FluoroTensor: Identification and tracking of colocalised molecules and their stoichiometries in multi-colour single molecule imaging via deep learning

Comput Struct Biotechnol J. 2024 Feb 8:23:918-928. doi: 10.1016/j.csbj.2024.02.004. eCollection 2024 Dec.

Abstract

The identification of photobleaching steps in single molecule fluorescence imaging is a well-established procedure for analysing the stoichiometries of molecular complexes. Nonetheless, the method is challenging with protein fluorophores because of the high levels of noise, rapid bleaching and highly variable signal intensities, all of which complicate methods based on statistical analyses of intensities to identify bleaching steps. It has recently been shown that deep learning by convolutional neural networks can yield an accurate analysis with a relatively short computational time.
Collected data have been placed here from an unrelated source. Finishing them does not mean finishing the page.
Definition b64val (c : ascii) : option N :=
  N.of_nat <$> (list_find (λ a, a = c) b64alphabet ≫= λ p, Some p.1).
Fixpoint b64dec_go (fuel : nat) (at_ : nat) (l : list ascii) : option (list ascii) :=
  match fuel with
  | O => None
  | S f =>
      match l with
      | [] => Some []
      | [a; b; c; d] =>
          x ← b64val a; y ← b64val b;
          if Ascii.eqb c "=" then
            if Ascii.eqb d "=" then Some [ascii_of_N ((x * 4 + y / 16) mod 256)] else None
          else
            z ← b64val c;
            if Ascii.eqb d "=" then
              Some [ascii_of_N ((x * 4 + y / 16) mod 256);
                    ascii_of_N ((y * 16 + z / 4) mod 256)]
            else
              w ← b64val d;
              Some [ascii_of_N ((x * 4 + y / 16) mod 256);
                    ascii_of_N ((y * 16 + z / 4) mod 256);
                    ascii_of_N ((z * 64 + w) mod 256)]
      | a :: b :: c :: d :: rest =>
          x ← b64val a; y ← b64val b; z ← b64val c; w ← b64val d;
          r ← b64dec_go f (at_ + 4) rest;
          Some (ascii_of_N ((x * 4 + y / 16) mod 256)
                :: ascii_of_N ((y * 16 + z / 4) mod 256)
                :: ascii_of_N ((z * 64 + w) mod 256) :: r)
      | _ => None
      end
  end.
(** The position in the text of the error is not tracked here. *)
Definition Decode (s : string) : string + string :=
  match b64dec_go (S (String.length s)) 0 (gostr.bytes s) with
  | Some l => inl (gostr.str l)
  | None => inr "illegal base64 data"
  end.

#[global] Instance lib : GoStdlib := {|
  strconv_ParseFloat := ParseFloat;
  strconv_FormatFloat := FormatFloat;
  fmt_q := quote;
  filepath_Base := Base;
  strings_ToUpper := mapBytes upperByte;
  strings_ToLower := mapBytes lowerByte;
  strings_TrimSpace := TrimSpace;
  strings_Split := Split;
  strings_ReplaceAll := ReplaceAll;
  fmt_Sprintf := Sprintf;
  math_Round := Round;
  math_Floor := Floor;
  math_Ceil := Ceil;
  base64_EncodeToString := Encode;
  base64_DecodeString := Decode;
  rangeMap := λ A m, map_to_list m;
  rangeMap_perm := λ A m, reflexivity _;
|}.

End golib.

(** * Running a source text

    The helpers of eval_test.go: a source is parsed and evaluated in a new
    scope, here one that holds the functions of the registry, and a field of
    a resulting document is read. *)

Module example.

Import parser runtime eval.

Inductive Outcome :=
  | ParseFailed (e : parser.error)
  | Evaluated (r : Res eval.error Value) (σ : State)
  | Crashed.

Definition fuel : nat := 64.

Definition registerAll (s : loc) (env : Env) : option Env :=
  foldl (λ o nf, env ← o; SetFunction s nf.1 nf.2 env) (Some env) funcs.Registry.

(** A scope without parent in an empty store, with the registry. *)
Definition newRoot : option (loc * State) :=
  '(root, env) ← NewScope None ∅;
  env ← registerAll root env;
  Some (root, mkState ∅ env).

Definition evalWithScope (root : loc) (σ : State) (input : string) : Outcome :=
  match ParseSource fuel input "test.helmtk" with
  | Ok doc => let '(r, σ') := EvalDocument_n fuel doc root σ in Evaluated r σ'
  | Err e => ParseFailed e
  | _ => Crashed
  end.

Definition eval (input : string) : Outcome :=
  match newRoot with
  | Some (root, σ) => evalWithScope root σ input
  | None => Crashed
  end.

(** [getDocument] and [getPath] for a path of one field. *)
Definition getField (o : Outcome) (index : nat) (field : string) : option Value :=
  match o with
  | Evaluated (Ok (ArrayValue arr)) σ =>
      match Elements (heap σ) arr !! index with
      | Some (ObjectValue obj) => Get (heap σ) obj field
      | _ => None
      end
  | _ => None
  end.

Definition evalError (o : Outcome) : option eval.error :=
  match o with Evaluated (Err e) _ => Some e | _ => None end.

Definition parseError (o : Outcome) : option parser.error :=
  match o with ParseFailed e => Some e | _ => None end.

Definition quoted (s : string) : string :=
  gostr.str [gostr.dquote] +:+ s +:+ gostr.str [gostr.dquote].
Definition newline : string := gostr.str [gostr.lf].

End example.

(** * Notions used in the statements below *)

(** ** Of the lexer and the parser *)

Module lexing.

Import parser.

(** The lexer after [n] bytes that are not line feeds. *)
Definition skip (n : nat) (l : Lexer) : Lexer :=
  mkLexer (input l) (pos l + n) (line l) (col l + Z.of_nat n).

(** The text of the number that starts at the lexer's position: a minus
    sign if there is one, then every digit and dot that follows. *)
Definition numberLexeme (l : Lexer) : list ascii :=
  match drop (pos l) (input l) with
  | c :: rest =>
      if Ascii.eqb c "-" then c :: gostr.takeWhile isNumberByte rest
      else gostr.takeWhile isNumberByte (c :: rest)
  | [] => []
  end.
We describe here an improved use of such an approach that detects bleaching events even in the first time point of observation, and we have included this within an integrated software package incorporating fluorescence spot detection, colocalisation, tracking, FRET and photobleaching step analyses of single molecules or complexes. This package, known as FluoroTensor, is written in Python with a self-explanatory user interface.

Keywords: Colocalisation; Convolutional neural networks; Diffusion parameters; Single molecule imaging; Single particle tracking; Stoichiometries of protein fluorophores.